100 conservative evangelicals closed ranks further around Trump on Sunday.
In a letter to the president of Christianity Today magazine, the group of evangelicals chided Editor-in-Chief Mark Galli for penning an anti-Trump editorial, published Thursday, that they portrayed as a dig at their characters as well as the president’s.
“Your editorial offensively questioned the spiritual integrity and Christian witness of tens-of-millions of believers who take seriously their civic and moral obligations,” the evangelicals wrote to the magazine’s president, Timothy Dalrymple.
The new offensive from the group of prominent evangelicals, including multiple members of Trump’s evangelical advisory board, signals a lingering awareness by the president’s backers that any meaningful crack in his longtime support from that segment of the Christian community could prove perilous for his reelection hopes.
[...] “We're not looking for saints. We do have private sins, ongoing patterns of behavior that reveal themselves in our private life that we're all trying to work on,” Galli said Sunday. “But a president has certain responsibilities as a public figure to display a certain level of public character and public morality.”
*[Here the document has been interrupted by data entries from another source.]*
(** C4.  When the text committed in a cell fails evaluation, the [blur]
    listener leaves the displayed value, the in-memory expense records (the
    values and the formula texts stored in them) and the net-earn cells as
    they were at the commit.  It only adds the class [calculation-error] to
    the input and sets a timer of 2000 ms; when that timer runs the class is
    gone again and nothing else has changed. *)
Theorem on_blur_failure (unitId : Z) (column : string) (p : page) :
  evaluation_fails (value (target p)) ->
  let p' := on_blur unitId column p in
  value (target p') = value (target p)
  /\ currentExpenses p' = currentExpenses p
  /\ net_earn_cells p' = net_earn_cells p
  /\ dataset_displayValue (target p') = dataset_displayValue (target p)
  /\ classList (target p') = class_add "calculation-error" (classList (target p))
  /\ timers p' = timers p ++ [Timer 2000 "calculation-error"]
  /\ (let cleared := run_timer (Timer 2000 "calculation-error") p' in
      List.existsb (String.eqb "calculation-error") (classList (target cleared)) = false
      /\ value (target cleared) = value (target p)
      /\ currentExpenses cleared = currentExpenses p
      /\ net_earn_cells cleared = net_earn_cells p).
Proof.
  intros [e He] p'. unfold commit_evaluation in He. unfold p', on_blur.
  destruct (negb (JSString.is_empty (JSString.trim (value (target p))))
            && String.prefix "=" (JSString.trim (value (target p)))).
  - injection He as ->. on_blur_simpl.
    repeat split. apply class_remove_gone.
  - destruct (negb (JSString.is_empty (JSString.trim (value (target p))))
              && JSString.existsb is_operator_char (JSString.trim (value (target p))));
      [|discriminate].
    injection He as ->.
    destruct (dataset_truthy (dataset_formula (target p))); on_blur_simpl;
      repeat split; apply class_remove_gone.
Qed.

(** The failed commit at the cell whose formula [=1+2] was edited to [=1+]. *)
Lemma on_blur_failure_witness :
  evaluation_fails (value (target (editing "=1+")))
  /\ value (target (on_blur 1 "sales" (editing "=1+"))) = "=1+"%string
  /\ currentExpenses (on_blur 1 "sales" (editing "=1+"))
     = {[ 1 := {[ "sales" := JStr "=1+"; "sales_formula" := JStr "=1+2" ]} ]}
  /\ classList (target (on_blur 1 "sales" (editing "=1+"))) = ["calculation-error"%string].
Proof.
  assert (H : evaluation_fails (value (target (editing "=1+")))).
  { exists JSEval.SyntaxError. vm_compute. reflexivity. }
  split; [exact H|].
  pose proof (on_blur_failure 1 "sales" (editing "=1+") H) as (Hv & He & _ & _ & Hc & _).
  split; [rewrite Hv; vm_compute; reflexivity|].
  split; [rewrite He; vm_compute; reflexivity|].
  rewrite Hc. vm_compute. reflexivity.
Defined.
(** ** Reward settlement *)

Lemma safeRewardTransfer_eq env token to amt s :
  safeRewardTransfer env token to amt s =
    Ok (tt, set_balances
              (moveTokens token (this env) to
                 (N.min amt (balanceOf s token (this env))) (balances s)) s).
Proof.
  unfold safeRewardTransfer.
  rewrite (bind_eq _ _ s (balanceOf s token (this env)) s) by reflexivity.
  unfold safeTransfer.
  destruct (N.ltb_spec (balanceOf s token (this env)) amt) as [Hlt|Hge].
  - rewrite tokenTransfer_eq by lia. rewrite N.min_r by lia. reflexivity.
  - rewrite tokenTransfer_eq by lia. rewrite N.min_l by lia. reflexivity.
Qed.

Lemma settle_eq env pid pool pending s :
  settle env pid pool pending s =
    Ok (tt,
        if 0 <? pending then
          set_events (events s ++ [RewardClaimed (msg_sender env) pid pending])
            (set_balances
               (moveTokens (rewardToken pool) (this env) (msg_sender env)
                  (N.min pending (balanceOf s (rewardToken pool) (this env)))
                  (balances s)) s)
        else s).
Proof.
  unfold settle. destruct (0 <? pending); [|reflexivity].
  erewrite bind_eq by apply safeRewardTransfer_eq. reflexivity.
Qed.

Lemma accrued_balances s s' : accrued s s' -> balances s' = balances s.
Proof. intros [_ ->]. reflexivity. Qed.

Lemma accrued_events s s' : accrued s s' -> events s' = events s.
Proof. intros [_ ->]. reflexivity. Qed.

(** ** The pause flag *)

Lemma pause_blind_ret {A} (a : A) : pause_blind (ret a).
Proof. intros b s. reflexivity. Qed.

Lemma pause_blind_bind {A B} (m : M A) (k : A -> M B) :
  pause_blind m -> (forall a, pause_blind (k a)) -> pause_blind (bind m k).
Proof.
  intros Hm Hk b s. unfold bind. rewrite Hm.
  destruct (m s) as [[a s1]|e]; [apply Hk | reflexivity].
Qed.

Lemma pause_blind_lift {A} (r : result A) : pause_blind (lift r).
Proof. intros b s. unfold lift. destruct r; reflexivity. Qed.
Galli referred comment on Sunday’s evangelical letter to Dalrymple, who on Sunday published his own strongly worded defense of the magazine's anti-Trump commentary.
Countering Trump's suggestion that the magazine had shifted to favor liberals, Dalrymple wrote that the publication is in fact “theologically conservative” and “does not endorse candidates.”
“Out of love for Jesus and his church, not for political partisanship or intellectual elitism, this is why we feel compelled to say that the alliance of American evangelicalism with this presidency has wrought enormous damage to Christian witness,” Dalrymple wrote.
Asked about the editorial’s indictment of Trump by “Fox News Sunday,” Marc Short – chief of staff to Vice President Mike Pence, himself a prominent evangelical Christian – cited some of the policy positions that have helped endear the president to many in that voting bloc.
“For a lot of us who are celebrating the birth of our Savior this week, the way that we look at it is that this president has helped to save thousands of similar unplanned pregnancies,” Short said Sunday, adding that “no president has been a greater ally to Israel than this president.”
Short might consider a sincerity session with an agent of his "Savior." Throwing the little embryo snake onto the Trump\impeachment discussion podium ought to be counseled as an overreach. As a grotesquely insane thing to interject into an already strange situation. If he wants to talk about the embryos I want to talk about casino bankruptcies, hush money, bonespurs and flying monkeys of the one witch in the Wizard of Oz. In going off point, go way off point.